§ WHAT YOU NEED TO DO:
Print, in exact form, the lines below from the one containing "(store : DhtStore" through the one containing "(h : Handle) : list", and omit all others.

§ TASK MATERIAL:
• • • • •

(* ===== verification/Model.v ===== *)
(** * The data model: [bitcord-core/src/model/] and [state::message_log::LogEntry]

    Identifiers, channels, communities, memberships, messages and the wire events that
    nodes gossip, with the signing and verification of the signed ones. A ULID is its
    128-bit value; a [DateTime<Utc>] is its count of nanoseconds since the epoch. *)

From S2P Require Import Prelude Bytes Crypto Codec.

(** ** [types.rs] *)

Notation Ulid := Z (only parsing).
Notation CommunityId := Z (only parsing).
Notation ChannelId := Z (only parsing).
Notation MessageId := Z (only parsing).
Notation UserId := bytes (only parsing).
Notation DateTime := Z (only parsing).

Definition is_u128 (z : Z) : Prop := 0 ≤ z < 256 ^ 16.

(** [Ulid::to_bytes]: sixteen big-endian bytes. *)
Definition ulid_bytes (id : Ulid) : bytes := be_bytes 16 id.

Definition timestamp_millis (t : DateTime) : Z := t / 1000000.

Definition from_verifying_key `{Crypto} (vk : bytes) : UserId := sha256 vk.

(** [u8::from_str_radix(c, 16)] on a two-character string: an optional plus sign is part of
    the syntax of Rust's unsigned integers. *)
Definition parse_hex_pair (c1 c2 : Ascii.ascii) : option Z :=
  if bool_decide (c1 = Ascii.ascii_of_nat 43 (* + *)) then unhex_digit c2
  else h ← unhex_digit c1; l ← unhex_digit c2; Some (16 * h + l).

Fixpoint parse_pairs (s : string) : option bytes :=
  match s with
  | EmptyString => Some []
  | String c1 (String c2 s') => b ← parse_hex_pair c1 c2; bs ← parse_pairs s'; Some (b :: bs)
  | String _ EmptyString => None
  end.

(** [UserId]'s [Deserialize]: [HexVisitor::visit_str]. *)
Definition user_id_visit_str (v : string) : option UserId :=
  if (String.length v =? 64)%nat then parse_pairs v else None.

(** ** [channel.rs] *)

Inductive ChannelKind := Text | Announcement | Voice.

Record ChannelManifest := mkChannel {
  ch_id : ChannelId;
  ch_community_id : CommunityId;
  ch_name : string;
  ch_kind : ChannelKind;
  ch_encrypted_channel_key : gmap bytes bytes;
  ch_created_at : DateTime;
  ch_version : Z }.

(** ** [community.rs] *)

Record CommunityManifest := mkManifest {
  cm_id : CommunityId;
  cm_name : string;
  cm_description : string;
  cm_public_key : bytes;
  cm_created_at : DateTime;
  cm_admin_ids : list bytes;
  cm_channel_ids : list ChannelId;
  cm_seed_nodes : list string;
  cm_version : Z;
  cm_deleted : bool }.

Record SignedManifest := mkSigned {
  sm_manifest : CommunityManifest;
  sm_signature : bytes }.

(** ** [membership.rs] *)

Inductive Role := Admin | Moderator | Member.

Record MembershipRecord := mkMember {
  mr_user_id : UserId;
  mr_community_id : CommunityId;
  mr_display_name : string;
  mr_avatar_cid : option string;
  mr_joined_at : DateTime;
  mr_roles : list Role;
  mr_public_key : bytes;
  mr_x25519_public_key : bytes;
  mr_signature : bytes }.

(** ** [message.rs] *)

Record AttachmentRef := mkAttachment {
  at_cid : string; at_name : string; at_size : Z; at_mime_type : string }.
(** What [remove_community] does to the rows of the store. *)
Lemma remove_community_spec pk st st' :
  store_inv st → wf_key pk → remove_community pk st = Ok st' →
  store_inv st' ∧ get_community_meta pk st' = Ok None ∧
  (∀ ch, is_u128 ch → get_messages pk ch 0 st' = Ok []) ∧
  (∀ pk', pk' ≠ pk → get_community_meta pk' st' = get_community_meta pk' st) ∧
  (∀ pk' ch since, wf_key pk' → is_u64 since → pk' ≠ pk →
     get_messages pk' ch since st' = get_messages pk' ch since st) ∧
  (MAIL st', DHT_PEERS st', st_key st') = (MAIL st, DHT_PEERS st, st_key st).
Proof using Type*.
  intros Hinv Hpk Hrm. unfold remove_community, transaction in Hrm.
  destruct (st_online st) eqn:Hon; [|done]. cbn in Hrm. injection Hrm as <-.
  set (ks := (t_range (pk ++ _) _ _).*1).
  assert (∀ k v, t_get k (LOG st) = Some v → k ∈ ks ↔ take 32 k = pk) as Hks.
  { intros k v Hget. unfold ks. rewrite list_elem_of_fmap. split.
    - intros ([k' w] & -> & Hin). by apply community_range in Hin as [_ ?].
    - intros Ht. exists (k, v). split; [done|]. by apply community_range. }
  assert (∀ pk' ch since, wf_key pk' → is_u64 since →
    seq_scan (pk' ++ ulid_be ch) since (t_removes ks (LOG st)) =
    retain (λ _, negb (bool_decide (pk' = pk))) (seq_scan (pk' ++ ulid_be ch) since (LOG st))) as Hscan.
  { intros pk' ch since Hpk' Hs. unfold t_removes. rewrite seq_scan_removes.
    apply sorted_keys_unique; [apply sorted_retain, range_sorted..|].
    intros [k v]. rewrite !elem_of_retain. cbn. split; intros [Hn Hin].
    all: pose proof Hin as Hrow;
      apply (elem_of_seq_scan 48 (open_value st) le_seq) in Hrow as (e & _ & _ & Hk & _ & Hget);
      [|apply Hinv|by apply wf_log_prefix|done].
    all: apply negb_true_iff, bool_decide_eq_false in Hn; split; [|done].
    all: apply negb_true_iff, bool_decide_eq_false.
    all: rewrite (Hks _ _ Hget) in *; subst k; unfold seq_key in *.
    all: rewrite <- app_assoc, (take_app_length' pk') in * by (by destruct Hpk'); done. }
  split_and!.
  - destruct Hinv as [Hl Hm He Hp]. split; [|exact Hm| |exact Hp].
    + by apply seqlog_ok_remove.
    + intros k v. cbn. rewrite get_remove. case_decide; [done|apply He].
  - unfold get_community_meta, transaction; cbn. rewrite Hon; cbn.
    by rewrite get_remove, decide_True.
  - intros ch Hch. unfold get_messages, transaction; cbn. rewrite Hon; cbn.
    rewrite !log_key_seq_key. fold (seq_scan (pk ++ ulid_be ch) 0 (t_removes ks (LOG st))).
    rewrite Hscan by auto with bytes_db. rewrite bool_decide_true by done. cbn.
    by induction (seq_scan _ _ _).
  - intros pk' Hne. unfold get_community_meta, transaction; cbn. rewrite Hon; cbn.
    by rewrite get_remove, decide_False.
  - intros pk' ch since Hpk' Hs Hne. unfold get_messages, transaction; cbn. rewrite Hon; cbn.
    rewrite !log_key_seq_key. fold (seq_scan (pk' ++ ulid_be ch) since (t_removes ks (LOG st))).
    rewrite Hscan by done. rewrite bool_decide_false by done. by rewrite retain_all.
  - done.
Qed.
(* ===== verification/Resource.v ===== *)
(** * Resource limits: [bitcord-core/src/resource/], [network/peer_manager.rs], the accept loop

    The connection limiter and the accept loop of [node/server.rs] that asks it, the
    bandwidth limiter, the storage guard, the metrics and the table of peers. The token
    bucket is third-party code: the limiter is described by the requests it makes of it.
    Counters are unsigned 64-bit integers whose addition wraps around. *)

From S2P Require Import Prelude Bytes Routing Crypto Codec Model Store.

(** ** [connection_limiter.rs] *)

Record ConnectionLimiter := mkLimiter { max_connections : Z }.
Definition allow_inbound (lim : ConnectionLimiter) (connected incoming_rep : Z) (lowest_rep_connected : option Z) : bool :=
  if connected <? max_connections lim then true
  else match lowest_rep_connected with Some lowest => lowest <? incoming_rep | None => false end.

(** ** [NodeServer::serve]: the counter, the tasks that have been spawned and have not run
    yet, and those that serve a connection *)

Record Server := mkServer { connected : Z; spawned : nat; serving : nat }.
Definition server_start : Server := mkServer 0 0 0.
(** One turn of the accept loop. *)
Definition accept_incoming (lim : ConnectionLimiter) (s : Server) : Server :=
  if negb (allow_inbound lim (connected s) 0 None) then s
  else mkServer (connected s) (S (spawned s)) (serving s).
(** A spawned task starts, and ends. *)
Definition task_start (s : Server) : Server := mkServer (wrap64 (connected s + 1)) (pred (spawned s)) (S (serving s)).
Definition task_end (s : Server) : Server := mkServer (wrap64 (connected s - 1)) (spawned s) (pred (serving s)).
Inductive serve_step (lim : ConnectionLimiter) (s : Server) : Server → Prop :=
  | serve_accept : serve_step lim s (accept_incoming lim s)
  | serve_start : (0 < spawned s)%nat → serve_step lim s (task_start s)
  | serve_end : (0 < serving s)%nat → serve_step lim s (task_end s).

(** ** [bandwidth.rs] *)

Record BandwidthStats := mkStats { bytes_sent : Z; bytes_received : Z; rate_out_kbps : Z; rate_in_kbps : Z }.
(** [bl_burst]: the quota, in bytes per second; [None]: unlimited. *)
Record BandwidthLimiter := mkBandwidth { bl_burst : option Z; bl_stats : BandwidthStats }.
Definition bytes_per_sec (kbps : Z) : Z := Z.max (wrap32 (wrap64 (kbps * 125))) 1.
Definition bandwidth_new (limit_kbps : option Z) : BandwidthLimiter :=
  mkBandwidth (bytes_per_sec <$> limit_kbps) (mkStats 0 0 0 0).

(** The tokens that [throttle] waits for, one call of [until_n_ready] after the other;
    [None]: the fuel has run out. *)
Fixpoint throttle_loop (fuel : nat) (burst remaining : Z) : option (list Z) :=
  if remaining <=? 0 then Some []
  else
    match fuel with
    | O => None
    | S fuel =>
        let chunk := wrap32 (Z.min remaining burst) in
        let n := Z.max chunk 1 in
        cons n <$> throttle_loop fuel burst (sat_sub remaining chunk)
    end.
Definition throttle (burst bytes : Z) : option (list Z) := throttle_loop (Z.to_nat bytes) burst bytes.

Definition on_send (bytes : Z) (l : BandwidthLimiter) : option (list Z) * BandwidthLimiter :=
  let s := bl_stats l in
  (match bl_burst l with Some burst => throttle burst bytes | None => Some [] end,
   mkBandwidth (bl_burst l) (mkStats (wrap64 (bytes_sent s + bytes)) (bytes_received s) (rate_out_kbps s) (rate_in_kbps s))).
Definition on_receive (bytes : Z) (l : BandwidthLimiter) : option (list Z) * BandwidthLimiter :=
  let s := bl_stats l in
  (match bl_burst l with Some burst => throttle burst bytes | None => Some [] end,
   mkBandwidth (bl_burst l) (mkStats (bytes_sent s) (wrap64 (bytes_received s + bytes)) (rate_out_kbps s) (rate_in_kbps s))).

(** One second of [spawn_stats_updater]: [prev] is what it saw a second ago. *)
Definition rate_of (now prev : Z) : Z := wrap64 (sat_sub now prev * 8) / 1024.
Definition stats_tick (prev : Z * Z) (s : BandwidthStats) : (Z * Z) * BandwidthStats :=
  ((bytes_sent s, bytes_received s),
   mkStats (bytes_sent s) (bytes_received s) (rate_of (bytes_sent s) prev.1) (rate_of (bytes_received s) prev.2)).

(** ** [storage.rs] *)

(** What the file system holds below a directory, in the order in which it lists it;
    [None]: a directory that cannot be listed, or a file without metadata. *)
Inductive Entry :=
  | File (path : string) (amrg : bool) (meta : option (Z * option Z))   (* length, time of modification *)
  | Dir (listing : option (list Entry)).

Fixpoint walk_size (e : Entry) : Z :=
  match e with
  | File _ _ (Some (len, _)) => len
  | File _ _ None => 0
  | Dir None => 0
  | Dir (Some entries) => foldl (λ total e, wrap64 (total + walk_size e)) 0 entries
  end.
(** [None]: the directory does not exist. *)
Definition dir_size (d : option Entry) : Z := match d with Some e => walk_size e | None => 0 end.
(** [UNIX_EPOCH] where the time is not known. *)
Fixpoint collect_amrg (e : Entry) (out : list (Z * string)) : list (Z * string) :=
  match e with
  | File path true (Some (_, mtime)) => out ++ [(default 0 mtime, path)]
  | File _ _ _ => out
  | Dir None => out
  | Dir (Some entries) => foldl (λ out e, collect_amrg e out) out entries
  end.

Inductive StorageError := LimitExceeded (required available : Z).
Record StorageGuard := mkGuard { limit_bytes : Z; used_bytes : Z }.
Definition guard_new (d : option Entry) (limit_mb : Z) : StorageGuard :=
  mkGuard (wrap64 (limit_mb * 1024 * 1024)) (dir_size d).
Definition available_bytes (g : StorageGuard) : Z := sat_sub (limit_bytes g) (used_bytes g).
Definition refresh_usage (d : option Entry) (g : StorageGuard) : StorageGuard := mkGuard (limit_bytes g) (dir_size d).
Definition check_available (required : Z) (g : StorageGuard) : result StorageError unit :=
  let available := available_bytes g in
  if available <? required then Err (LimitExceeded required available) else Ok tt.
Definition record_write (b : Z) (g : StorageGuard) : StorageGuard := mkGuard (limit_bytes g) (wrap64 (used_bytes g + b)).
Definition record_free (b : Z) (g : StorageGuard) : StorageGuard :=
  mkGuard (limit_bytes g) (wrap64 (used_bytes g - Z.min b (used_bytes g))).
Definition near_limit (g : StorageGuard) : bool := wrap64 (limit_bytes g * 9) / 10 <=? used_bytes g.
Definition older (a b : Z * string) : bool := a.1 <=? b.1.
Definition oldest_channel_files (d : Entry) : list string := snd <$> sort_by older (collect_amrg d []).

(** ** [metrics.rs] *)

Record NodeMetrics := mkMetrics {
  m_connected_peers : Z; m_stored_channels : Z; m_disk_usage_mb : Z;
  m_bandwidth_in_kbps : Z; m_bandwidth_out_kbps : Z; m_uptime_secs : Z }.
Inductive MetricsUpdate := ConnectedPeers (n : Z) | StoredChannels (n : Z) | DiskUsageMb (n : Z).
Definition metrics_update (u : MetricsUpdate) (m : NodeMetrics) : NodeMetrics :=
  match u with
  | ConnectedPeers n => mkMetrics n (m_stored_channels m) (m_disk_usage_mb m) (m_bandwidth_in_kbps m) (m_bandwidth_out_kbps m) (m_uptime_secs m)
  | StoredChannels n => mkMetrics (m_connected_peers m) n (m_disk_usage_mb m) (m_bandwidth_in_kbps m) (m_bandwidth_out_kbps m) (m_uptime_secs m)
  | DiskUsageMb n => mkMetrics (m_connected_peers m) (m_stored_channels m) n (m_bandwidth_in_kbps m) (m_bandwidth_out_kbps m) (m_uptime_secs m)
  end.
(** The tick of every five seconds. *)
Definition metrics_tick (uptime : Z) (s : BandwidthStats) (m : NodeMetrics) : NodeMetrics :=
  mkMetrics (m_connected_peers m) (m_stored_channels m) (m_disk_usage_mb m) (rate_in_kbps s) (rate_out_kbps s) uptime.

(** ** [peer_manager.rs] *)

Definition I32_MIN : Z := - 2 ^ 31.
Definition I32_MAX : Z := 2 ^ 31 - 1.
Definition wrap_i32 (z : Z) : Z := (z + 2 ^ 31) mod 2 ^ 32 - 2 ^ 31.
Definition ds_peer_expired (cutoff_secs : Z) (v : bytes) : bool :=
  match from_bytes (A := CommunityPeerRecord) v with
  | Some record => cp_announced_at record <? cutoff_secs
  | None => false
  end.
Definition ds_remove_expired_community_peers (cutoff_secs : Z) (ds : DStore) : Result DStore :=
  ds_transaction ds;;
  let expired_keys :=
    (retain (λ kv, ds_peer_expired cutoff_secs kv.2) (t_iter (DHT_COMMUNITY_PEERS ds))).*1 in
  match expired_keys with
  | [] => Ok ds
  | _ => Ok (ds_with_peers (t_removes expired_keys (DHT_COMMUNITY_PEERS ds)) ds)
  end.

Definition ds_set_peer_info_record (peer_id : bytes) (record : PeerInfoRecord) (ds : DStore)
    : Result DStore :=
  value ← ok_or EncodeError (to_allocvec record);
  ds_transaction ds;;
  Ok (ds_with_infos (t_insert peer_id value (DHT_PEER_INFO ds)) ds).

Definition ds_get_peer_info_record (peer_id : bytes) (ds : DStore) : Result (option PeerInfoRecord) :=
  ds_transaction ds;;
  match t_get peer_id (DHT_PEER_INFO ds) with
  | Some v => Some <$> ok_or DecodeError (from_bytes v)
  | None => Ok None
  end.

Fixpoint ds_read_info_rows (rows : list (bytes * bytes)) : list (bytes * PeerInfoRecord) :=
  match rows with
  | [] => []
  | (k, v) :: rows =>
      if negb (length k =? 32)%nat then ds_read_info_rows rows
      else
        match from_bytes (A := PeerInfoRecord) v with
        | Some record => (k, record) :: ds_read_info_rows rows
        | None => ds_read_info_rows rows
        end
  end.
Definition ds_all_peer_info_records (ds : DStore) : Result (list (bytes * PeerInfoRecord)) :=
  ds_transaction ds;; Ok (ds_read_info_rows (t_iter (DHT_PEER_INFO ds))).

Definition ds_info_expired (cutoff_secs : Z) (v : bytes) : bool :=
  match from_bytes (A := PeerInfoRecord) v with
  | Some record => pi_announced_at record <? cutoff_secs
  | None => false
  end.
Definition ds_remove_expired_peer_infos (cutoff_secs : Z) (ds : DStore) : Result DStore :=
  ds_transaction ds;;
  let expired_keys :=
    (retain (λ kv, ds_info_expired cutoff_secs kv.2) (t_iter (DHT_PEER_INFO ds))).*1 in
  match expired_keys with
  | [] => Ok ds
  | _ => Ok (ds_with_infos (t_removes expired_keys (DHT_PEER_INFO ds)) ds)
  end.

(** A failed write is logged and dropped. *)
Definition or_keep (ds : DStore) (r : Result DStore) : DStore :=
  match r with Ok ds' => ds' | Err _ => ds end.

(** ** [expiry.rs] *)

(** One tick of the ten-minute task. *)
Definition expiry_tick (instant system_time_ns : Z) (s : DhtState) (ds : DStore)
    : DhtState * DStore :=
  let now_secs := unix_now system_time_ns in
  let s := expire_records instant now_secs s in
  let peer_cutoff := sat_sub now_secs COMMUNITY_PEER_TTL_SECS in
  let ds := or_keep ds (ds_remove_expired_community_peers peer_cutoff ds) in
  let info_cutoff := sat_sub now_secs PEER_INFO_TTL_SECS in
  let ds := or_keep ds (ds_remove_expired_peer_infos info_cutoff ds) in
  (s, ds).

(** One tick of the hourly task; [snapshot] is the map in its iteration order. *)
Definition persist_record (community_pk : bytes) (ds : DStore) (record : CommunityPeerRecord) : DStore :=
  or_keep ds (ds_set_community_peer_record community_pk record ds).
Definition persist_tick (snapshot : list (bytes * list CommunityPeerRecord)) (ds : DStore) : DStore :=
  foldl (λ ds '(community_pk, records), foldl (persist_record community_pk) ds records) ds snapshot.
End dht_store.

(** ** [DhtHandle] *)

Inductive DhtSend :=
  | SendStoreDhtRecord (peer : NodeAddr) (user_pk : bytes) (addr : NodeAddr)
  | SendStoreCommunityPeer (peer : NodeAddr) (community_pk node_pk : bytes) (addr : NodeAddr)
  | SendStorePeerInfo (peer : NodeAddr) (peer_id ed25519_pk x25519_pk : bytes) (addr : NodeAddr)
      (display_name : string) (signature : bytes).

Record DhtHandle (T : Type) := mkHandle {
  dh_state : DhtState;
  dh_store : DhtStore T;
  dh_identity : bytes (* the Ed25519 secret key *) }.
Arguments mkHandle {T}.
Arguments dh_state {T}.
Arguments dh_store {T}.
Arguments dh_identity {T}.

Definition ANNOUNCE_COOLDOWN : Z := 60 * NANOS.
Definition PROPAGATE_K : nat := 20.

Section dht_handle.
Context {T : Type} `{Crypto} `{Table T} `{Postcard CommunityPeerRecord} `{Postcard PeerInfoRecord}
  `{Postcard NodeAddr}.

Notation Handle := (DhtHandle T).

Definition dh_with_state (s : DhtState) (h : Handle) : Handle := mkHandle s (dh_store h) (dh_identity h).

(** The routing state rebuilt from the records on disk. *)
Definition prepopulate (records : list (bytes * CommunityPeerRecord)) (s : DhtState) : DhtState :=
  foldl (λ s '(community_pk, record),
    let s := add_peer (cp_node_pk record) (cp_addr record) s in
    add_community_peer_record community_pk record s) s records.

Definition dh_new (node_pk : bytes) (addr : option NodeAddr) (identity : bytes)
    (store : DhtStore T) : Handle :=
  let state := dht_new node_pk addr in
  let state :=
    match ds_all_community_peer_records store with
    | Ok records => prepopulate records state
    | Err _ => state
    end in
  mkHandle state store identity.

(** [timed_out] is the routing state at the moment a lookup is cut off after 5 s, if it
    is: a walk only ever adds peers to it. *)
Definition find_mailbox_peers (find_node : entry → option (list entry * option NodeAddr))
    (timed_out : option DhtState) (now : Z) (user_pk : bytes) (h : Handle)
    : list NodeAddr * Handle :=
  match lookup_mailbox now user_pk (dh_state h) with
  | Some addr => ([addr], h)
  | None =>
      let '(result, s) :=
        match timed_out with
        | Some s => (None, s)
        | None => (kademlia_lookup find_node user_pk now (dh_state h)).1
        end in
      (match result with Some addr => [addr] | None => [] end, dh_with_state s h)
  end.

Definition find_community_peers (find_node : entry → option (list entry * option NodeAddr))
    (find_peers : entry → option (list CommunityPeerRecord)) (now : Z) (community_pk : bytes)
    (h : Handle) : list CommunityPeerRecord * Handle :=
  let '(records, s) :=
    kademlia_find_community_peers find_node community_pk find_peers now (dh_state h) in
  (records, dh_with_state s h).

Definition register_mailbox (instant : Z) (user_pk : bytes) (h : Handle) : Handle * list DhtSend :=
  let s := announce_mailbox instant user_pk (dh_state h) in
  match self_addr s with
  | None => (dh_with_state s h, [])
  | Some addr =>
      (dh_with_state s h,
       (λ e : entry, SendStoreDhtRecord e.2 user_pk addr) <$> closest_peers user_pk PROPAGATE_K s)
  end.

Definition register_community_peer (instant system_time_ns : Z) (community_pk : bytes) (h : Handle)
    : Handle * list DhtSend :=
  let '(s, acquired) := acquire_announce_slot instant community_pk ANNOUNCE_COOLDOWN (dh_state h) in
  if negb acquired then (dh_with_state s h, [])
  else
    match self_addr s with
    | None => (dh_with_state s h, [])
    | Some addr =>
        let own_node_pk := ed_public (dh_identity h) in
        let s := announce_community_peer (unix_now system_time_ns) community_pk own_node_pk addr s in
        (dh_with_state s h,
         (λ e : entry, SendStoreCommunityPeer e.2 community_pk own_node_pk addr)
           <$> closest_peers community_pk PROPAGATE_K s)
    end.

Definition update_self_addr (addr : NodeAddr) (h : Handle) : Handle :=
  dh_with_state (set_self_addr addr (dh_state h)) h.
Definition add_known_peer (node_pk : bytes) (addr : NodeAddr) (h : Handle) : Handle :=
  dh_with_state (add_peer node_pk addr (dh_state h)) h.

Definition peer_info_sig_msg (peer_id x25519_pk : bytes) (addr : NodeAddr) : bytes :=
  peer_id ++ x25519_pk ++ default [] (to_allocvec addr).

Definition register_peer_info (system_time_ns : Z) (peer_id x25519_pk : bytes)
    (display_name : string) (h : Handle) : Handle * list DhtSend :=
  match self_addr (dh_state h) with
  | None => (h, [])
  | Some addr =>
      let now := unix_now system_time_ns in
      let s := announce_peer_info now peer_id x25519_pk addr display_name (dh_state h) in
      let record := mkPeerInfo x25519_pk addr now display_name in
      let ds := or_keep (dh_store h) (ds_set_peer_info_record peer_id record (dh_store h)) in
      let signature := ed_sign (dh_identity h) (peer_info_sig_msg peer_id x25519_pk addr) in
      (mkHandle s ds (dh_identity h),
       (λ e : entry, SendStorePeerInfo e.2 peer_id (ed_public (dh_identity h)) x25519_pk addr
                       display_name signature)
         <$> closest_peers peer_id PROPAGATE_K s)
  end.

Definition find_peer_info (find_node : entry → option (list entry * option NodeAddr))
    (find_info : entry → option PeerInfoRecord) (completion : list entry → list entry)
    (timed_out : option DhtState) (now : Z) (peer_id : bytes) (h : Handle)
    : option PeerInfoRecord * Handle :=
  match lookup_peer_info now peer_id (dh_state h) with
  | Some record => (Some record, h)
  | None =>
      let '(result, s) :=
        match timed_out with
        | Some s => (None, s)
        | None => kademlia_find_peer_info find_node peer_id find_info completion (dh_state h)
        end in
      let s := match result with Some rec => add_peer_info_record peer_id rec s | None => s end in
      (result, dh_with_state s h)
  end.

(** [bootstrap]: the dials that succeeded, in order. *)
Definition bootstrap (connected : list (NodeAddr * bytes)) (h : Handle) : Handle :=
  foldl (λ h '(addr, node_pk), dh_with_state (add_peer node_pk addr (dh_state h)) h) h connected.
End dht_handle.

(** ** The store's invariant *)

Section dht_store_props.
Context {T : Type} `{CryptoLaws} `{TableLaws T} `{NodeCodecsLaws}
  `{Postcard PeerInfoRecord} `{!PostcardLaws PeerInfoRecord}.
Implicit Types ds : DhtStore T.

(** The peers table is that of an unencrypted node store, and the methods agree. *)
Definition as_node ds : NodeStore T :=
  mkStore (DHT_PEER_INFO ds) (DHT_PEER_INFO ds) (DHT_PEER_INFO ds) (DHT_COMMUNITY_PEERS ds) None
    (ds_online ds).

• • • • •

§ TASK OUTPUT:
    (store : DhtStore T) : Handle :=
  let state := dht_new node_pk addr in
  let state :=
    match ds_all_community_peer_records store with
    | Ok records => prepopulate records state
    | Err _ => state
    end in
  mkHandle state store identity.

(** [timed_out] is the routing state at the moment a lookup is cut off after 5 s, if it
    is: a walk only ever adds peers to it. *)
Definition find_mailbox_peers (find_node : entry → option (list entry * option NodeAddr))
    (timed_out : option DhtState) (now : Z) (user_pk : bytes) (h : Handle)
    : list NodeAddr * Handle :=
  match lookup_mailbox now user_pk (dh_state h) with
  | Some addr => ([addr], h)
  | None =>
      let '(result, s) :=
        match timed_out with
        | Some s => (None, s)
        | None => (kademlia_lookup find_node user_pk now (dh_state h)).1
        end in
      (match result with Some addr => [addr] | None => [] end, dh_with_state s h)
  end.

Definition find_community_peers (find_node : entry → option (list entry * option NodeAddr))
    (find_peers : entry → option (list CommunityPeerRecord)) (now : Z) (community_pk : bytes)
    (h : Handle) : list CommunityPeerRecord * Handle :=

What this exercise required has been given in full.